Neural Network and Deep Learning¶

Introduce to deep learning¶

What is a Neural Network¶

At a very simple level, neurons are basically computational units that take inputs(dendrites) as electrical inputs(called "spikes") that are channeled to outputs(axons). A single neuron will calculate weighted sum of input(\(W.T \cdot X\)) and we can set a threshold to predict output in a perceptron. If weighted sum of input across the threshold, perceptron fires and if not then perceptron doesn't predict.

The disadvantage of perceptron is that it only outputs binary values. To make output of perceptron flips we add a bias, here comes: \(W.T \cdot X + b\). We need some system which can modify the output slightly accordding to small change in weight and bias, here comes activation functions(\(g(W.T \cdot X + b)\)).

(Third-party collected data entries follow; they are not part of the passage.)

(** [FundDocExtraction] built from the keywords [data].  Each declared field is looked up among
    the keywords; a field that is not given takes its default factory; a
    keyword that names no field is ignored. *)
Definition FundDocExtraction_init (data : gmap string data_value) : result FundDocExtraction :=
  fu ← match data !! "fund" with
       | None => Ok (mkFundEntity None None None None None)
       | Some (VDict d) => FundEntity_init d
       | Some _ => Raise ValidationError
       end;
  inv ← match data !! "investment" with
        | None => Ok (mkInvestment None None None None None None None None None None None)
        | Some (VDict d) => Investment_init d
        | Some _ => Raise ValidationError
        end;
  fe ← match data !! "fees" with
       | None => Ok (mkFeeTerms None None None None)
       | Some (VDict d) => FeeTerms_init d
       | Some _ => Raise ValidationError
       end;
  cs ← match data !! "contacts" with
       | None => Ok []
       | Some (VDictList l) => contacts_init l
       | Some _ => Raise ValidationError
       end;
  sa ← match data !! "source_anchors" with
       | None => Ok None
       | Some (VStrList l) => Ok (Some l)
       | Some _ => Raise ValidationError
       end;
  Ok (mkFundDocExtraction fu inv fe cs sa).

(** JSON documents, as far as [model_dump_json] produces them. *)
#[warnings="-register-all"] Inductive json : Type :=
| JNull
| JStr (s : string)
| JInt (n : Z)
| JNum (q : Q)
| JList (l : list json)
| JObj (members : list (string * json)).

Sigmoid is a kind of activation functions, we can make slight change in output with sigmoid function, and the single neuron with sigmoid activation function will act as Logistic Regression.

ReLU which stands for rectified linear unit, is the most popular activation function right now that makes deep neural network trains faster.

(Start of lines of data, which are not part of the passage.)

(** *** Ties and the order of the remaining list *)

Lemma argmax_from_first (L : list Z) :
  forall t pre best besti,
    L = pre ++ t ->
    (besti < length pre)%nat ->
    nth besti L 0 = best ->
    (forall j, (j < length pre)%nat -> nth j L 0 <= best) ->
    (forall j, (j < besti)%nat -> nth j L 0 < best) ->
    forall j, (j < argmax_from best besti (length pre) t)%nat ->
              nth j L 0 < nth (argmax_from best besti (length pre) t) L 0.
Proof.
  induction t as [|x t IH]; intros pre best besti HL Hb Hbest Hmax Hfirst;
    simpl.
  - intros j Hj. rewrite Hbest. by apply Hfirst.
  - assert (HL' : L = (pre ++ [x]) ++ t) by (by rewrite <- app_assoc).
    assert (Hlen : length (pre ++ [x]) = S (length pre))
      by (rewrite length_app; simpl; lia).
    assert (Hx : nth (length pre) L 0 = x).
    { rewrite HL. rewrite app_nth2 by lia.
      by replace (length pre - length pre)%nat with 0%nat by lia. }
    destruct (Z.ltb_spec best x) as [Hlt|Hge].
    + specialize (IH (pre ++ [x]) x (length pre) HL').
      rewrite Hlen in IH. apply IH; [lia|done| |].
      * intros j Hj. destruct (decide (j = length pre)) as [->|Hne].
        -- rewrite Hx. lia.
        -- specialize (Hmax j). lia.
      * intros j Hj. specialize (Hmax j Hj). lia.
    + specialize (IH (pre ++ [x]) best besti HL').
      rewrite Hlen in IH. apply IH; [lia|done| |done].
      intros j Hj. destruct (decide (j = length pre)) as [->|Hne].
      * rewrite Hx. lia.
      * apply Hmax. lia.
Qed.

(** [argmax] returns the first of the maximal positions. *)
Lemma argmax_first (l : list Z) k :
  argmax l = Some k -> forall j, (j < k)%nat -> score l j < score l k.
Proof.
  destruct l as [|x t]; [done|]. intros [= <-] j Hj.
  apply (argmax_from_first (x :: t) t [x] x 0%nat); simpl; try done; try lia.
  intros i Hi. by replace i with 0%nat by lia.
Qed.

Lemma remove_sorted (x : nat) (l l' : list nat) :
  remove x l = Some l' ->
  StronglySorted Nat.lt l -> StronglySorted Nat.lt l'.
Proof.
  revert l'. induction l as [|y t IH]; intros l' Hrem Hs; simpl in Hrem.
  - done.
  - apply StronglySorted_cons in Hs as [Hall Hs].
    destruct (Nat.eqb x y); [by simplify_eq|].
    destruct (remove x t) as [t'|] eqn:E; [|done]. simplify_eq.
    apply StronglySorted_cons. split; [|by apply IH].
    destruct (remove_Some x t) as (t'' & E' & Hp).
    { destruct (decide (x ∈ t)) as [|Hn]; [done|].
      exfalso. clear -E Hn. revert t' E.
      induction t as [|z t IH]; intros t' E; simpl in E; [done|].
      destruct (Nat.eqb_spec x z) as [->|]; [apply Hn; by left|].
      destruct (remove x t) eqn:E2; [|done].
      eapply IH; [|done]. intros Hin. apply Hn. by right. }
    assert (t'' = t') by congruence. subst t''.
    rewrite Hp in Hall. by apply Forall_cons in Hall as [_ ?].
Qed.

Lemma sorted_lookup_le (l : list nat) j k a b :
  StronglySorted Nat.lt l ->
  l !! j = Some a -> l !! k = Some b -> (k <= j)%nat -> (b <= a)%nat.
Proof.
  intros Hs. revert j k. induction Hs as [|x l Hs IH Hall]; intros j k Hj Hk Hle.
  - done.
  - destruct k as [|k], j as [|j]; simpl in *; simplify_eq; try lia.
    + rewrite Forall_forall in Hall.
      assert (b < a)%nat; [|lia].
      apply Hall. apply list_elem_of_lookup. eauto.
    + eapply IH; eauto. lia.
Qed.

Lemma sorted_seq (n : nat) : StronglySorted Nat.lt (seq 0 n).
Proof.
  generalize 0%nat. induction n as [|n IH]; intros m; simpl; [constructor|].
  constructor; [apply IH|].
  apply Forall_forall. intros x Hx. apply elem_of_seq in Hx. lia.
Qed.
Definition isDeviceFact (e : effect) : bool :=
  existsb (fun id => setsId id e) deviceIds.

(** The client with the cursor moved to [timestamp]. *)
Definition remember (timestamp : value) (c : NightscoutClient) : NightscoutClient :=
  {| previousNotifyTimestamp := timestamp;
     secretHash := secretHash c;
     nsSocket := nsSocket c |}.

(** The [data.notification] fact, with [ts] its time and the title and
    the message as strings. *)
Definition notificationFact (ts : value) (title message : string) : effect :=
  SetState "data.notification"
    (StateObj ts true (VStr (title ++ " " ++ message)%string)).

(** What line 64 and the template of line 65 convert, in that order: the
    time of the timestamp, the title and the message. *)
Definition conversions `{Host} (data : value) : completion (value * string * string) :=
  match Date_getTime (or_else (field data "timestamp") VUndefined) with
  | TypeError e => TypeError e
  | Normal time =>
      match to_string (field data "title") with
      | TypeError e => TypeError e
      | Normal title =>
          match to_string (field data "message") with
          | TypeError e => TypeError e
          | Normal message => Normal (time, title, message)
          end
      end
  end.

(** Whether a run set [data.notification]. *)
Definition notified {A} (r : completion A * list effect * machine) : bool :=
  existsb (setsId "data.notification") (outputs r).

(** The facts of a found treatment, and those the recovery sets. *)
Definition ageFact (id : string) (now v : Z) : effect :=
  SetState id (StateObj (VNum now) true (VNum v)).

Supervised learning with neural networks¶

There are different types of neural networks for supervised learning:

CNN(Convolutional Neural Network) is useful in computer vision;
RNN(Recurrent Neural Network) is useful in speech recognition or NLP(Nature Language Process);
Standard NN is useful for structured data;
Hybrid/custom NN or a Collection of NNs types

Why is deep learning taking off¶

scale drives deep learning progress

Deep learning is taking off for 3 reasons:

Data scale:
- For small data NN can performs as traditional algorithms like Linear regression or SVM(Support vector mechine);
- For bigger data a small NN performs better than traditional algos;
- For really big data, a large NN is better than middle NN that is better than small NN;
- Hopefully we have a lot of data because the world is using the computer a little bit more.
Computation:
- GPUs;
- Powerful CPUs;
- Distributed computing;
- ASICs.
Algorithm:
- Creative algorithms have appeared that changed the way NN works: For example, using ReLU is so much better than using Sigmoid function in training a NN because it helps with the vanishing gradient problem.

Neural Network Basics¶

This part we learn to set up a machine learning problem with a neural network mindset. Learn to use vectorization to speed up your models.

Logistic regression¶

Algorithm is used for classification of 2 classes. We use the equation:

\[ y = wx + b \]

to calculate the output. If \(x\) is a vector, the equation becomes:

\[ y = w^Tx + b \]

If we need \(y\) to be in \([0, 1]\)(probability):

\[ y = sigmoid(w^Tx + b) \]

Logistic regression cost function¶

The cost function can be the one half a square error:

\[ L(\hat{y}, y) = \frac{1}{2} \cdot (\hat{y} - y)^2 \]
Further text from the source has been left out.